A Year of Country Wines: February is for Parsnip Sherry

“I cook with wine, sometimes I even add it to the food.”
― W.C. Fields

This year I will make twelve country wines. Each wine is loosely based on the wine calendar in the classic British book, First Steps in Winemaking by C.J.J. Berry. I do, however, plan to freely substitute ingredients based on the principle that most should be available either on the farm or from a neighbor. Next year I will gather friends and taste each one and share the results with you.

Cheers, Brian

It may be true that “fine words butter no parsnips”. But this month we gather to find out if these roots can turn out a respectable sherry. Will it become a fine Amontillado worthy of enticing an enemy into a cellar during Carnival? Or shall it be consigned to my still (that is, if I owned one) to produce some oddly flavored brandy?

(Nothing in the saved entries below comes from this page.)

(** ** Unassigned work *)

Lemma find_item_unique items item :
  NoDup (pi_id <$> items) → item ∈ items → find_item (pi_id item) items = Some item.
Proof.
  intros Hnd Hitem. unfold find_item. destruct (List.find _ items) as [j|] eqn:E.
  - apply find_some in E as [Hj%list_elem_of_In E%eqb_true].
    f_equal. by apply (unique_ids_inj items).
  - pose proof (find_none _ _ E item) as Hn. rewrite <- list_elem_of_In in Hn.
    apply Hn in Hitem. by apply eqb_false in Hitem.
Qed.

Lemma find_split {A} (f : A → bool) l :
  match List.find f l with
  | Some x => ∃ l1 l2, l = l1 ++ x :: l2 ∧ f x = true ∧ ∀ y, y ∈ l1 → f y = false
  | None => ∀ y, y ∈ l → f y = false
  end.
Proof.
  induction l as [|x l IH]; simpl; [set_solver|].
  destruct (f x) eqn:E; [exists [], l; split_and!; [done..|set_solver]|].
  destruct (List.find f l) as [z|].
  - destruct IH as (l1 & l2 & -> & Hz & Hl1). exists (x :: l1), l2.
    split_and!; [done..|]. intros y [->|Hy]%elem_of_cons; auto.
  - intros y [->|Hy]%elem_of_cons; auto.
Qed.

Section unassigned.
Context `{HashOrder}.

Lemma next_runnable_items items :
  ∃ chosen, next_runnable_item_ids items None = pi_id <$> chosen
    ∧ (∀ item, item ∈ chosen → item ∈ items)
    ∧ StronglySorted (λ i j, runnable_leb i j = true) chosen.
Proof.
  eexists. split; [done|]. split.
  - intros item. rewrite elem_of_sort_by, list_elem_of_filter. tauto.
  - apply sort_by_sorted; [apply runnable_leb_total|apply runnable_leb_trans].
Qed.

(** With unique ids, the next unassigned task is a ready task without an
    assignee that precedes every other such task; there is none exactly when
    every ready task is assigned. *)
Theorem next_unassigned_correct plan :
  NoDup (pi_id <$> vp_items plan) →
  match next_unassigned_runnable_item_id plan with
  | Some id => ∃ item, item ∈ vp_items plan ∧ pi_id item = id
      ∧ ready_item (vp_items plan) item ∧ pi_assigned_to item = None
      ∧ ∀ other, other ∈ vp_items plan → ready_item (vp_items plan) other →
          pi_assigned_to other = None → runnable_leb item other = true
  | None => ∀ item, item ∈ vp_items plan → ready_item (vp_items plan) item →
      pi_assigned_to item ≠ None
  end.
Proof.
  intros Hnd. destruct (next_runnable_items (vp_items plan)) as (chosen & E & Hsub & Hs).
  assert (∀ item, item ∈ vp_items plan →
    item ∈ chosen ↔ ready_item (vp_items plan) item) as Hready.
  { intros item Hi. rewrite <- (ids_where_unique _ _ _ Hnd Hi), <- elem_of_next_runnable, E.
    rewrite list_elem_of_fmap. split; [eauto|]. intros (j & Ej & Hj).
    by rewrite (unique_ids_inj (vp_items plan) item j) by auto. }
  unfold next_unassigned_runnable_item_id. rewrite E.
  set (free := λ id, from_option _ _ (find_item id _)).
  assert (∀ item, item ∈ vp_items plan →
    free (pi_id item) = true ↔ pi_assigned_to item = None) as Hfree.
  { intros item Hi. unfold free. rewrite find_item_unique by done. simpl.
    by rewrite bool_decide_eq_true. }
  pose proof (find_split free (pi_id <$> chosen)) as Hfind.
  destruct (List.find free (pi_id <$> chosen)) as [id|].
  - destruct Hfind as (l1 & l2 & Hc & Hid & Hbefore).
    apply fmap_app_inv in Hc as (c1 & c2 & -> & Hc2 & ->).
    symmetry in Hc2. apply fmap_cons_inv in Hc2 as (item & c3 & -> & -> & ->).
    assert (item ∈ vp_items plan) as Hi by (apply Hsub; set_solver).
    exists item. split_and!; [done|done|apply Hready; set_solver|by apply Hfree|].
    intros other Ho Hr Hn. apply Hready in Hr; [|done].
    apply elem_of_app in Hr as [Hr|[->|Hr]%elem_of_cons].
    + apply (list_elem_of_fmap_2 pi_id), Hbefore in Hr. apply Hfree in Hn; congruence.
    + destruct (runnable_leb_total item item); done.
    + apply StronglySorted_app_1_r in Hs. apply StronglySorted_inv in Hs as [_ Hall].
      rewrite Forall_forall in Hall. by apply Hall.
  - intros item Hi Hr. apply Hready in Hr; [|done].
    apply (list_elem_of_fmap_2 pi_id), Hfind in Hr. rewrite <- Hfree by done. congruence.
Qed.
End unassigned.

(** ** Assignment affinities *)

(** A fold of counter updates adds up what every step adds. *)
Lemma counter_foldl {A} (step : gmap string nat → A → gmap string nat)
    (gain : A → nat) owner l m :
  (∀ m x, counter (step m x) owner = counter m owner + gain x) →
  counter (foldl step m l) owner = counter m owner + sum_list_with gain l.
Proof.
  intros Hstep. revert m. induction l as [|x l IH]; intros m; simpl; [lia|].
  rewrite IH, Hstep. lia.
Qed.

Lemma sum_list_with_filter {A} (P : A → Prop) `{∀ x, Decision (P x)} l :
  sum_list_with (λ x, if decide (P x) then 1 else 0) l = length (filter P l).
Proof.
  induction l as [|x l IH]; simpl; [done|]. rewrite IH, filter_cons. by case_decide.
Qed.

Lemma counter_bump_option (o : option string) n m owner :
  counter (match o with Some k => bump k n m | None => m end) owner
  = counter m owner + (if decide (o = Some owner) then n else 0).
Proof.
  destruct o as [k|]; [|by rewrite decide_False, Nat.add_0_r].
  rewrite counter_bump. repeat case_decide; simplify_eq; lia.
Qed.

Lemma assignment_loads_counter plan owner :
  counter (assignment_loads plan) owner
  = length (filter (λ item, is_terminal_status (pi_status item) = false
      ∧ pi_assigned_to item = Some owner) (vp_items plan)).
Proof.
  unfold assignment_loads. erewrite counter_foldl; [apply sum_list_with_filter|].
  intros m item. cbn beta. destruct (is_terminal_status (pi_status item)).
  - rewrite decide_False by (intros [[=] _]). lia.
  - rewrite counter_bump_option. f_equal. repeat case_decide; tauto.
Qed.

Lemma carry_dependency_counter plan owner m dep :
  counter (carry_dependency plan m dep) owner
  = counter m owner
    + ((if decide (find_item dep (vp_items plan) ≫= pi_assigned_to = Some owner) then 1 else 0)
       + (if decide (vp_task_progress plan !! dep ≫= tp_assigned_session_id = Some owner)
          then 1 else 0)).
Proof. unfold carry_dependency. rewrite !counter_bump_option. lia. Qed.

This recipe contains many off-the-farm ingredients, including, alas, the actual parsnips. I had intended to get the roots from some friends and neighbors. But by the time holiday feasts had ended so had their supply of parsnips. So, this exercise turns out to be both expensive and a bit more commercial than intended. In a year’s time we shall see if it was all worth the effort and expense. If it was, then I am sure the recipe can be tinkered with to make it more farm friendly.

The recipe:

Parsnips (unwaxed)             4.5 lb.

Hops                                      ½ oz.

Malt extract                           ½ lb.

Light brown sugar               2.5 lb.

Citric acid                              1 tsp

Water                                     1 gallon

Yeast                                      Red Star premier cuvee

Yeast nutrient                       1 tsp

Pectic enzyme                       ½ tsp

The process:

Clean the parsnips, but do not peel. Cut them into slices and boil gently in half the water until soft. Then strain the liquid into a pot (leftover roots to the pigs). Put the hops in a bag and add to the remaining ½ gallon and simmer for a half hour. Mix the two liquids into the primary fermenter. Stir in the malt, sugar and citric acid and allow to cool to blood temperature. Add yeast, nutrient, pectic enzyme.

After 7-14 days rack the wine into a glass carboy. In 3-6 months transfer to ½ gallon jugs.

Next February we taste.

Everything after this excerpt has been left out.